(** C2 (amended).  For the output column at each position of the configured
    schema, once the second loop has run: if generated one-hot columns carry
    its name, the output column is one of them (the generated column, when
    there is exactly one), also when the input has a column of the same
    name (the second [if] overwrites the first); if no generated column
    carries its name and the input has it, the output column is the input's
    column as it is; if neither has it, every cell of the output column is
    missing until [fillna].  The generated columns are those of the one-hot
    expansions of the features, in the order of [FEATURES_TO_ENCODE]. *)
Theorem assembled_column
    (schema features : list string) (df P enc : frame) (i : nat) (c : string) :
  is_table df ->
  encode_loop df features (DataFrame []) = Some P ->
  assembled schema df P = Ok enc ->
  schema !! i = Some c ->
  cols P = flat_map (fun f => cols (dummies df f)) features /\
  exists s, cols enc !! i = Some (c, s) /\
    (c ∈ columns P -> s ∈ getitem P c) /\
    (forall g, getitem P c = [g] -> s = g) /\
    (c ∉ columns P -> c ∈ columns df -> s = column df c) /\
    (c ∉ columns P -> c ∉ columns df -> all_null s).
Proof.
  intros [Hdf Hnd] Hloop Hasm Hi.
  destruct (placeholder_spec df features P Hdf Hloop) as (HcP & HP & HPn).
  split; [exact HcP|].
  destruct (assembled_Inv df P schema Hdf HP HPn enc Hasm) as (D & HI & HD).
  destruct HI as (Hcols & _ & _ & _ & Hcol).
  assert (Hs : exists s, cols enc !! i = Some (c, s)).
  { unfold columns in Hcols. rewrite <- Hcols, list_lookup_fmap in Hi.
    destruct (cols enc !! i) as [[c0 s0]|]; simpl in Hi; inversion Hi. eauto. }
  destruct Hs as [s Hs]. exists s. split; [done|].
  specialize (Hcol _ _ _ Hs).
  rewrite decide_True in Hcol
    by (apply HD; by apply list_elem_of_lookup_2 in Hi).
  unfold spec_col in Hcol. split; [|split; [|split]].
  - intros HcP'. apply has_column_true, has_column_getitem in HcP'.
    by rewrite decide_True in Hcol.
  - intros g Hg. rewrite Hg in Hcol.
    rewrite decide_True in Hcol by done.
    by apply list_elem_of_singleton in Hcol.
  - intros HcP' Hcdf. apply getitem_nil in HcP'. rewrite HcP' in Hcol.
    rewrite decide_False in Hcol by (by intros ?).
    rewrite (getitem_table df c Hnd Hcdf) in Hcol.
    rewrite decide_True in Hcol by done.
    by apply list_elem_of_singleton in Hcol.
  - intros HcP' Hcdf. apply getitem_nil in HcP', Hcdf.
    rewrite HcP', Hcdf in Hcol.
    by rewrite !decide_False in Hcol by (by intros ?).
Qed.

Lemma assembled_column_witness :
  cols overlap_placeholder
    = flat_map (fun f => cols (dummies overlap_input f)) ["a"] /\
  exists s, cols overlap_encoded !! 0 = Some ("a_x", s) /\
    ("a_x" ∈ columns overlap_placeholder ->
     s ∈ getitem overlap_placeholder "a_x") /\
    (forall g, getitem overlap_placeholder "a_x" = [g] -> s = g) /\
    ("a_x" ∉ columns overlap_placeholder -> "a_x" ∈ columns overlap_input ->
     s = column overlap_input "a_x") /\
    ("a_x" ∉ columns overlap_placeholder -> "a_x" ∉ columns overlap_input ->
     all_null s).
Proof.
  apply (assembled_column overlap_schema ["a"] overlap_input
           overlap_placeholder overlap_encoded 0 "a_x").
  - by_computation.
  - reflexivity.
  - reflexivity.
  - reflexivity.
Defined.

(** The category of a column of integers and [NULL]s is a float, and its
    one-hot column is named like one: the feature [f] with the cells 1 and
    [NULL] generates [f_1.0], which the schema name [f_1] does not match. *)
Example float_column_names :
  encode_loop (Frame 2 [("f", [VInt 1; VNull])]) ["f"] (DataFrame [])
    = Some (Frame 2 [("f_1.0", [VInt 1; VInt 0])]) /\
  encode_loop (Frame 2 [("f", [VInt 1; VInt 2])]) ["f"] (DataFrame [])
    = Some (Frame 2 [("f_1", [VInt 1; VInt 0]); ("f_2", [VInt 0; VInt 1])]) /\
  encode_loop (Frame 3 [("f", [VInt 1; VText "1.0"; VNull])]) ["f"]
              (DataFrame [])
    = Some (Frame 3 [("f_1", [VInt 1; VInt 0; VInt 0]);
                     ("f_1.0", [VInt 0; VInt 1; VInt 0])]) /\
  assembled ["f_1"; label] (Frame 2 [("f", [VInt 1; VNull])])
            (Frame 2 [("f_1.0", [VInt 1; VInt 0])])
    = Ok (Frame 0 [("f_1", []); (label, [])]) /\
  float_str 10000000000000000 = "1e+16" /\
  float_str (-123456789012345678) = "-1.2345678901234568e+17".
Proof. repeat split; by vm_compute. Qed.

(** C2, as stated, fails: a name that is both a column of the input and a
    generated one-hot column does not keep the input's column.  Here the
    input holds 5 under ["a_x"], the one-hot expansion of ["a"] holds 1
    there, and 1 is what the output frame and the persisted table hold. *)
Lemma generated_column_overrides_input :
  "a_x" ∈ columns overlap_input /\
  encode_loop overlap_input ["a"] (DataFrame []) = Some overlap_placeholder /\
  "a_x" ∈ columns overlap_placeholder /\
  assembled overlap_schema overlap_input overlap_placeholder
    = Ok overlap_encoded /\
  column overlap_input "a_x" = [VInt 5] /\
  column overlap_encoded "a_x" = [VInt 1] /\
  column overlap_encoded "a_x" ≠ column overlap_input "a_x" /\
  database (encode_features overlap_schema ["a"]
              {[ "model_input" := overlap_input ]}) !! "features"
    = Some (Frame 1 [("a_x", [VInt 1])]).
Proof.
  split; [by_computation|]. split; [reflexivity|].
  split; [by_computation|]. split; [reflexivity|].
  split; [reflexivity|]. split; [reflexivity|].
  split; [by vm_compute | by vm_compute].
Qed.

(** ** Configurations under which the encoder cannot raise *)

Section SortFacts.

Lemma insert_sorted_perm v l : insert_sorted v l ≡ₚ v :: l.
Proof.
  induction l as [|w l IH]; [done|]. simpl.
  destruct (value_leb v w); [done|]. rewrite IH. apply Permutation_swap.
Qed.

Lemma sort_values_perm l : sort_values l ≡ₚ l.
Proof.
  induction l as [|v l IH]; [done|]. simpl.
  rewrite insert_sorted_perm. by rewrite IH.
Qed.

Lemma NoDup_categories s : NoDup (categories s).
Proof.
  unfold categories. rewrite sort_values_perm. apply NoDup_remove_dups.
Qed.

Lemma elem_of_categories v s :
  v ∈ categories s <-> v ∈ s /\ v ≠ VNull.
Proof.
  unfold categories.
  rewrite sort_values_perm, elem_of_remove_dups, list_elem_of_filter.
  destruct v; simpl; split; intros [? ?]; split; done.
Qed.

End SortFacts.

Section StringFacts.

Lemma strip_prefix_app p s : strip_prefix p (p +:+ s) = Some s.
Proof.
  induction p as [|a p IH]; simpl; [by destruct s|].
  by rewrite Ascii.eqb_refl.
Qed.

Lemma strip_prefix_Some p : forall s r,
  strip_prefix p s = Some r -> s = p +:+ r.
Proof.
  induction p as [|a p IH]; intros s r H; simpl in *.
  - destruct s; by inversion H.
  - destruct s as [|b s]; [done|].
    destruct (Ascii.eqb a b) eqn:E; [|done].
    apply Ascii.eqb_eq in E. subst b. by rewrite (IH s r H).
Qed.

Lemma pretty_N_go_numeric x : forall s,
  (0 < x)%N \/ numeric_like s = true ->
  numeric_like (pretty_N_go x s) = true.
Proof.
  induction (N.lt_wf_0 x) as [x _ IH]; intros s Hs.
  assert (x = 0 \/ 0 < x)%N as [->|Hx] by lia.
  - rewrite pretty_N_go_0. destruct Hs as [Hs|Hs]; [lia|done].
  - rewrite pretty_N_go_step by done. apply IH.
    + by apply N.div_lt.
    + right. unfold pretty_N_char. by repeat case_match.
Qed.

Lemma pretty_N_numeric (x : N) : numeric_like (pretty x) = true.
Proof.
  unfold pretty, pretty_N. case_decide; [done|].
  apply pretty_N_go_numeric. left. lia.
Qed.

(** Python renders an integer as an optional sign and digits. *)
Lemma pretty_Z_numeric (z : Z) : numeric_like (pretty z) = true.
Proof.
  destruct z as [|p|p]; [done| |done].
  apply (pretty_N_numeric (Npos p)).
Qed.

Lemma numeric_like_app s t :
  numeric_like s = true -> numeric_like (s +:+ t) = true.
Proof. by destruct s. Qed.

Lemma scientific_numeric (a : Z) : numeric_like (scientific a) = true.
Proof.
  unfold scientific.
  pose proof (pretty_Z_numeric
                (strip_zeros (Z.to_nat (digits (shortest 17 1 a)))
                             (shortest 17 1 a))) as H.
  by destruct (pretty _) as [|d [|d' rest]].
Qed.

(** Python renders a float as an optional sign followed by a digit. *)
Lemma float_str_numeric (z : Z) : numeric_like (float_str z) = true.
Proof.
  unfold float_str. repeat case_match.
  - apply numeric_like_app, pretty_Z_numeric.
  - done.
  - apply scientific_numeric.
Qed.

(** A category whose label does not look like a number is a text, and is
    labelled by itself. *)
Lemma category_label_text float64 v s :
  category_label float64 v = s -> v <> VNull -> numeric_like s = false ->
  v = VText s.
Proof.
  intros <- Hv Hnum. destruct v as [|z|t]; [done| |done]. simpl in Hnum.
  destruct float64.
  - by rewrite float_str_numeric in Hnum.
  - by rewrite pretty_Z_numeric in Hnum.
Qed.

End StringFacts.

Section Unambiguous.

Lemma filter_fmap_nil {A B} (g : A -> B) (Q : B -> Prop)
    `{forall b, Decision (Q b)} (l : list A) :
  (forall x, x ∈ l -> ~ Q (g x)) -> filter Q (g <$> l) = [].
Proof.
  induction l as [|x l IH]; intros Hl; [done|]. simpl.
  rewrite filter_cons_False by (apply Hl; left).
  apply IH. intros y Hy. apply Hl. by right.
Qed.

Lemma length_filter_fmap_le_1 {A B} (g : A -> B) (Q : B -> Prop)
    `{forall b, Decision (Q b)} (l : list A) (a0 : A) :
  NoDup l -> (forall x, x ∈ l -> Q (g x) -> x = a0) ->
  length (filter Q (g <$> l)) <= 1.
Proof.
  induction l as [|x l IH]; intros Hnd Hl; [simpl; lia|].
  apply NoDup_cons in Hnd as [Hx Hnd]. simpl.
  destruct (decide (Q (g x))) as [HQ|HQ].
  - rewrite filter_cons_True by done.
    rewrite filter_fmap_nil; [simpl; lia|].
    intros y Hy HQy. apply Hx.
    rewrite (Hl x ltac:(left) HQ). rewrite <- (Hl y ltac:(by right) HQy).
    done.
  - rewrite filter_cons_False by done. apply IH; [done|].
    intros y Hy. apply Hl. by right.
Qed.

Lemma dummies_filter_none df f c :
  strip_prefix (f +:+ "_") c = None ->
  filter (fun col => col.1 = c) (cols (dummies df f)) = [].
Proof.
  intros Hnone. unfold dummies, get_dummies_prefixed. cbn [cols].
  apply filter_fmap_nil. intros v _ Hv. simpl in Hv. subst c.
  by rewrite strip_prefix_app in Hnone.
Qed.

___

Search the material for the word "Prop". Each line where it is found must be copied.

RESPONSE TO THE TASK
Lemma filter_fmap_nil {A B} (g : A -> B) (Q : B -> Prop)
Lemma length_filter_fmap_le_1 {A B} (g : A -> B) (Q : B -> Prop)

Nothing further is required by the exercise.